▸ Supplied records:

Lemma book_values d bk e :
  sidesOk d ->
  let e' := putBook d bk e in
  getHash 20 sfTakerPaysCurrency e' = TakerPaysCurrency d /\ getHash 20 sfTakerPaysIssuer e' = TakerPaysIssuer d /\
  getHash 20 sfTakerGetsCurrency e' = TakerGetsCurrency d /\ getHash 20 sfTakerGetsIssuer e' = TakerGetsIssuer d /\
  getInt sfExchangeRate e' = ExchangeRate d /\
  (if has sfTakerPaysMPT e' then Some (getHash 24 sfTakerPaysMPT e') else None) = TakerPaysMPT d /\
  (if has sfTakerGetsMPT e' then Some (getHash 24 sfTakerGetsMPT e') else None) = TakerGetsMPT d.
Proof.
  intros [H1 H2]. cbn zeta. unfold putBook. destruct (hasBookFields d bk e) eqn:Hb.
  - set (e1 := putSide bk sfTakerPaysMPT _ _ _ _ _ e). set (e2 := putSide _ _ _ _ _ _ _ e1).
    destruct (side_values bk sfTakerPaysMPT sfTakerPaysCurrency sfTakerPaysIssuer (TakerPaysMPT d) _ _ e ltac:(done) ltac:(done) ltac:(done) H1) as (A1 & A2 & A3).
    destruct (side_values bk sfTakerGetsMPT sfTakerGetsCurrency sfTakerGetsIssuer (TakerGetsMPT d) _ _ e1 ltac:(done) ltac:(done) ltac:(done) H2) as (B1 & B2 & B3).
    fold e1 in A1, A2, A3. fold e2 in B1, B2, B3.
    assert (F : forall h, h ∈ [sfTakerPaysMPT; sfTakerPaysCurrency; sfTakerPaysIssuer] -> putRate (ExchangeRate d) e2 !! h = e1 !! h).
    { intros h Hh. repeat (apply elem_of_cons in Hh as [->|Hh]); [..|by apply elem_of_nil in Hh]; unfold e2; by rewrite putRate_ne, putSide_ne. }
    assert (G : forall h, h ∈ [sfTakerGetsMPT; sfTakerGetsCurrency; sfTakerGetsIssuer] -> putRate (ExchangeRate d) e2 !! h = e2 !! h).
    { intros h Hh. repeat (apply elem_of_cons in Hh as [->|Hh]); [..|by apply elem_of_nil in Hh]; by rewrite putRate_ne. }
    destruct (getVals _ _ _ (F sfTakerPaysCurrency ltac:(set_solver))) as (_ & -> & _).
    destruct (getVals _ _ _ (F sfTakerPaysIssuer ltac:(set_solver))) as (_ & -> & _).
    destruct (getVals _ _ _ (F sfTakerPaysMPT ltac:(set_solver))) as (_ & -> & _ & _ & ->).
    destruct (getVals _ _ _ (G sfTakerGetsCurrency ltac:(set_solver))) as (_ & -> & _).
    destruct (getVals _ _ _ (G sfTakerGetsIssuer ltac:(set_solver))) as (_ & -> & _).
    destruct (getVals _ _ _ (G sfTakerGetsMPT ltac:(set_solver))) as (_ & -> & _ & _ & ->).
    rewrite getRate_put. by split_and!.
  - unfold hasBookFields in Hb. zbool. unfold nonZero160, isSome in *. zbool.
    repeat match goal with H : bool_decide (_ = zero160) = true |- _ => apply bool_decide_eq_true in H; rewrite H; clear H end.
    repeat match goal with H : has ?h e = false |- _ => rewrite has_lookup in H; apply bool_decide_eq_false, eq_None_not_Some in H end.
    unfold getHash, getInt, has. repeat match goal with H : e !! _ = None |- _ => rewrite H; clear H end.
    by destruct (TakerPaysMPT d), (TakerGetsMPT d).
Qed.

Lemma directoryNode_ok : schemaOk directoryNode.
Proof. split; [done|]. cbn. repeat (apply list.Forall_cons; split; [cbn; lia|]). constructor. Qed.

Lemma entryOf_values d bk :
  nodeOk d -> sidesOk d ->
  let e := entryOf d bk in
  getInt sfIndexNext e = IndexNext d /\ getInt sfIndexPrevious e = IndexPrevious d /\ getAccount sfOwner e = Owner d /\
  getHash 32 sfNFTokenID e = NFTokenID d /\ getHash 32 sfDomainID e = DomainID d /\ getHash 32 sfPreviousTxnID e = PreviousTxnID d /\
  getInt sfPreviousTxnLgrSeq e = PreviousTxnLgrSeq d.
Proof.
  intros Hd Hs. unfold entryOf. cbn zeta. set (e1 := set sfIndexes _ _).
  set (e2 := putLink sfIndexNext _ _ e1). set (e3 := putLink _ _ _ e2). set (e4 := putOwner _ e3). set (e5 := putBook _ _ e4).
  set (e6 := putHash _ _ _ _ e5). set (e7 := putHash _ _ _ _ e6). set (e8 := putHash _ _ _ _ e7).
  assert (H1 : forall h, h ∈ [sfIndexNext; sfIndexPrevious] -> has h e1 = has h (decoded d)).
  { intros h Hh. unfold has, e1. repeat (apply elem_of_cons in Hh as [->|Hh]); [..|by apply elem_of_nil in Hh]; by rewrite !set_ne. }
  assert (Hn : getInt sfIndexNext e2 = IndexNext d).
  { apply link_value. rewrite H1 by set_solver. apply Hd. }
  assert (Hp : getInt sfIndexPrevious e3 = IndexPrevious d).
  { apply link_value. replace (has sfIndexPrevious e2) with (has sfIndexPrevious e1); [rewrite H1 by set_solver; apply Hd|].
    unfold has, e2. by rewrite putLink_ne. }
  split_and!.
  - rewrite <- Hn. eapply getVals. unfold e8, e7, e6, e5, e4, e3. by looks.
  - rewrite <- Hp. eapply getVals. unfold e8, e7, e6, e5, e4. by looks.
  - trans (getAccount sfOwner e4); [|by apply getAccount_put, Hd]. eapply getVals. unfold e8, e7, e6, e5. by looks.
  - trans (getHash 32 sfNFTokenID e6); [|apply getHash_put]. eapply getVals. unfold e8, e7. by looks.
  - trans (getHash 32 sfDomainID e7); [|apply getHash_put]. eapply getVals. unfold e8. by looks.
  - trans (getHash 32 sfPreviousTxnID e8); [|apply getHash_put]. eapply getVals. by looks.
  - apply getLgrSeq_put.
Qed.
(* ===== verification/DirectorySpec.v ===== *)
(** * Directories are lists (internal/ledger/state/directory.go)

    Over any view of the ledger, a directory represents a list of numbered pages
    ([represents]): the pages are linked in a ring, and no other page is there. Insertion
    into the directory is insertion into the list ([insertSpec]). *)

From Stdlib Require Import ZArith Lia.
From stdpp Require Import base list numbers gmap strings sorting.
From S2P Require Import Prelude Serdes Sha512 ShaMapKey ShaMapNode ShaMap ShaMapRefine EntryStream LedgerEntry LedgerView LedgerHeader Ledger Directory DirectoryPage.

Module DirectorySpec.
Import Sha512 ShaMapKey EntryStream LedgerEntry LedgerView Directory DirectoryPage.

(** ** A page in a view *)

Lemma samePage_sides d d' : samePage d d' -> sidesOk d -> sidesOk d'.
Proof. intros -> Hs. exact Hs. Qed.

(** [d] is a page of the directory [R] with these items and links. *)
Definition pageFacts (R : bytes) (xs : list bytes) (nx pv : Z) (d : DirectoryNode) : Prop :=
  nodeOk d /\ sidesOk d /\ RootIndex d = R /\ Indexes d = xs /\ IndexNext d = nx /\ IndexPrevious d = pv.

Definition pageBytes (R : bytes) (xs : list bytes) (nx pv : Z) (b : bytes) : Prop :=
  DecodeType b = Some TypeDirectoryNode /\ exists d, ParseDirectoryNode b = inr d /\ pageFacts R xs nx pv d.

Lemma facts_indexes R xs nx pv d ys : pageFacts R xs nx pv d -> Forall (isHash 32) ys -> pageFacts R ys nx pv (setIndexes d ys).
Proof. intros (Hd & Hs & <- & <- & <- & <-) Hys. split_and!; [|done..]. destruct Hd. by constructor. Qed.

Lemma facts_next R xs nx pv d n : pageFacts R xs nx pv d -> is_uint 64 n -> pageFacts R xs n pv (SetIndexNext d n).
Proof. intros (Hd & Hs & <- & <- & <- & <-) Hn. split_and!; [|done..]. destruct Hd. by constructor. Qed.

Lemma facts_prev R xs nx pv d n : pageFacts R xs nx pv d -> is_uint 64 n -> pageFacts R xs nx n (SetIndexPrevious d n).
Proof. intros (Hd & Hs & <- & <- & <- & <-) Hn. split_and!; [|done..]. destruct Hd. by constructor. Qed.

Section View.
Context `{Hasher} {V E : Type} `{!LedgerView V E} `{!LedgerViewLaws V E}.

Abbreviation M := (VM V (dirError E)).

(** The view holds the entries [m] under the rules [rl]. *)
Definition holds (m : gmap bytes bytes) (rl : option Rules_) (v : V) : Prop := valid v /\ contents v = m /\ Rules v = rl.

(** From a view that holds [m], the step returns [a] and leaves a view that holds [m']. *)
Definition yields {A} (c : M A) (m : gmap bytes bytes) (rl : option Rules_) (a : A) (m' : gmap bytes bytes) : Prop :=
  forall v, holds m rl v -> exists v', c v = (inr a, v') /\ holds m' rl v'.

Definition fails {A} (c : M A) (m : gmap bytes bytes) (rl : option Rules_) (err : dirError E) : Prop :=
  forall v, holds m rl v -> exists v', c v = (inl err, v') /\ holds m rl v'.

Lemma yields_bind {A B} (c : M A) (k : A -> M B) m rl a m1 b m2 :
  yields c m rl a m1 -> yields (k a) m1 rl b m2 -> yields (vbind c k) m rl b m2.
Proof.
  intros Hc Hk v Hv. destruct (Hc v Hv) as (v1 & E1 & H1). destruct (Hk v1 H1) as (v2 & E2 & H2). exists v2. unfold vbind. by rewrite E1.
Qed.

Lemma fails_bind {A B} (c : M A) (k : A -> M B) m rl a err :
  yields c m rl a m -> fails (k a) m rl err -> fails (vbind c k) m rl err.
Proof.
  intros Hc Hk v Hv. destruct (Hc v Hv) as (v1 & E1 & H1). destruct (Hk v1 H1) as (v2 & E2 & H2). exists v2. unfold vbind. by rewrite E1.
Qed.

Lemma yields_ret {A} m rl (a : A) : yields (vret a) m rl a m.
Proof. intros v Hv. by exists v. Qed.
Lemma removePage_removes m rl keepRoot a n xs b node :
  n <> 0 -> represents R m (a ++ (n, xs) :: b) -> IndexNext node = firstNum b 0 -> IndexPrevious node = lastNum 0 a ->
  removes (removePage dirKey n node keepRoot) m rl (dropEmpty keepRoot (a ++ trim b)).
Proof.
  intros Hn Hrep Hnx Hpv. destruct (neighbours m a n xs b Hn Hrep) as (Hun & Hup & Huq & Hpn & Hqn & _).
  destruct (unlink_yields m rl a n xs b node Hn Hrep Hnx Hpv) as (prev & next & mods & m1 & Hy & Hrep1 & Ho & (ys & pv & Hsp & Hfp) & (zs & nx & Hsq & Hfq)).
  unfold removePage. rewrite Hnx, Hpv. rewrite (proj2 (Z.eqb_neq (firstNum b 0) n)), (proj2 (Z.eqb_neq (lastNum 0 a) n)) by done.
  eapply removes_bind; [exact Hy|done|]. cbn [Key].
  assert (Ha : exists a', a = a' ++ [(lastNum 0 a, ys)]).
  { destruct Hrep as [[?|[Hok _]] _]; [by destruct a|]. destruct (pages_head a n xs b Hok Hn) as (r & c & Ha). destruct a as [|[p ys'] a _] using rev_ind; [done|].
    exists a. rewrite lastNum_app in *. cbn [lastNum] in *. rewrite <- app_assoc in Hrep1. pose proof (stored_at m1 a p ys' b Hrep1) as Hs.
    by destruct (stored_unique R _ _ _ _ _ _ _ _ Hs Hsp) as (-> & _). }
  destruct Ha as [a' Ha]. replace (Indexes next) with zs by (symmetry; apply Hfq). replace (IndexNext next) with nx by (symmetry; apply Hfq).
  assert (Hq : b = [] \/ exists b', b = (firstNum b 0, zs) :: b' /\ firstNum b 0 <> 0 /\ (nx = 0 <-> b' = [])).
  { destruct b as [|[q zs'] b']; [by left|right]. exists b'. cbn [firstNum] in *. pose proof (stored_at m1 a q zs' b' Hrep1) as Hs.
    destruct (stored_unique R _ _ _ _ _ _ _ _ Hs Hsq) as (-> & <- & _). destruct Hrep1 as [[?|[Hok _]] _]; [by destruct a|].
    destruct Hrep as [[?|[Hok0 _]] _]; [by destruct a|]. destruct (pages_lt a n xs _ Hok0) as [_ Hgt]. apply list.Forall_cons in Hgt as [Hgt _]. cbn in Hgt. unfold is_uint in Hun.
    split_and!; [done|lia|]. apply (firstNum_0 a q zs b' Hok). lia. }
  assert (Hfin : forall m' b' mods dels, represents R m' (a ++ b') -> removes (if negb keepRoot && (firstNum b' 0 =? 0) && (lastNum 0 a =? 0) && (length (Indexes prev) =? 0)%nat then
             erase (DirPage R (lastNum 0 a)) ;;* vret (mkRemoved true false true true mods (dels ++ [K (lastNum 0 a)]))
           else vret (mkRemoved true false true false mods dels)) m' rl (dropEmpty keepRoot (a ++ b'))).
  { intros m' b' mods' dels Hrep'. rewrite Ha in Hrep' at 1. pose proof (finish_yields m' rl keepRoot a' (lastNum 0 a) ys b' prev mods' dels Hrep') as Hf.
    rewrite <- Ha in Hf. apply Hf, Hfp. }
  destruct (negb (firstNum b 0 =? 0) && (nx =? 0) && (length zs =? 0)%nat) eqn:Hc.
  - apply andb_prop in Hc as [[Hc1 Hc2]%andb_prop Hc3]. zbool. apply Nat.eqb_eq, nil_length_inv in Hc3 as ->. destruct Hq as [->|(b' & Hb & Hq & Hb')]; [done|].
    rewrite (proj1 Hb' Hc2) in Hb. rewrite Hb in Hrep1. destruct (dropLast_yields m1 rl a (firstNum b 0) prev ys pv Hq Hrep1 Hsp Hfp) as (m2 & Hy2 & Hrep2 & Ho2).
    eapply removes_bind; [eapply yields_bind; [exact Hy2|apply yields_ret]|done|]. replace (trim b) with (@nil page_) by (by rewrite Hb).
    apply (Hfin m2 []). by rewrite app_nil_r.
  - eapply removes_bind; [apply yields_ret|apply othersKept_refl|]. replace (trim b) with b; [by apply Hfin|].
    destruct Hq as [->|(b' & Hb & Hq & Hb')]; [done|]. symmetry. apply (trim_keeps b _ _ _ Hb). intros He ->. apply Hb' in He. rewrite He in Hc.
    by rewrite (proj2 (Z.eqb_neq _ _) Hq) in Hc.
Qed.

▸ Problem to work on: All that is wanted is a faithful reproduction of the line above with "Module DirectorySpec.", the line with "Lemma facts_next R", and every line in between.

▸ Finished exercise:
Module DirectorySpec.
Import Sha512 ShaMapKey EntryStream LedgerEntry LedgerView Directory DirectoryPage.

(** ** A page in a view *)

Lemma samePage_sides d d' : samePage d d' -> sidesOk d -> sidesOk d'.
Proof. intros -> Hs. exact Hs. Qed.

(** [d] is a page of the directory [R] with these items and links. *)
Definition pageFacts (R : bytes) (xs : list bytes) (nx pv : Z) (d : DirectoryNode) : Prop :=
  nodeOk d /\ sidesOk d /\ RootIndex d = R /\ Indexes d = xs /\ IndexNext d = nx /\ IndexPrevious d = pv.

Definition pageBytes (R : bytes) (xs : list bytes) (nx pv : Z) (b : bytes) : Prop :=
  DecodeType b = Some TypeDirectoryNode /\ exists d, ParseDirectoryNode b = inr d /\ pageFacts R xs nx pv d.

Lemma facts_indexes R xs nx pv d ys : pageFacts R xs nx pv d -> Forall (isHash 32) ys -> pageFacts R ys nx pv (setIndexes d ys).
Proof. intros (Hd & Hs & <- & <- & <- & <-) Hys. split_and!; [|done..]. destruct Hd. by constructor. Qed.

Lemma facts_next R xs nx pv d n : pageFacts R xs nx pv d -> is_uint 64 n -> pageFacts R xs n pv (SetIndexNext d n).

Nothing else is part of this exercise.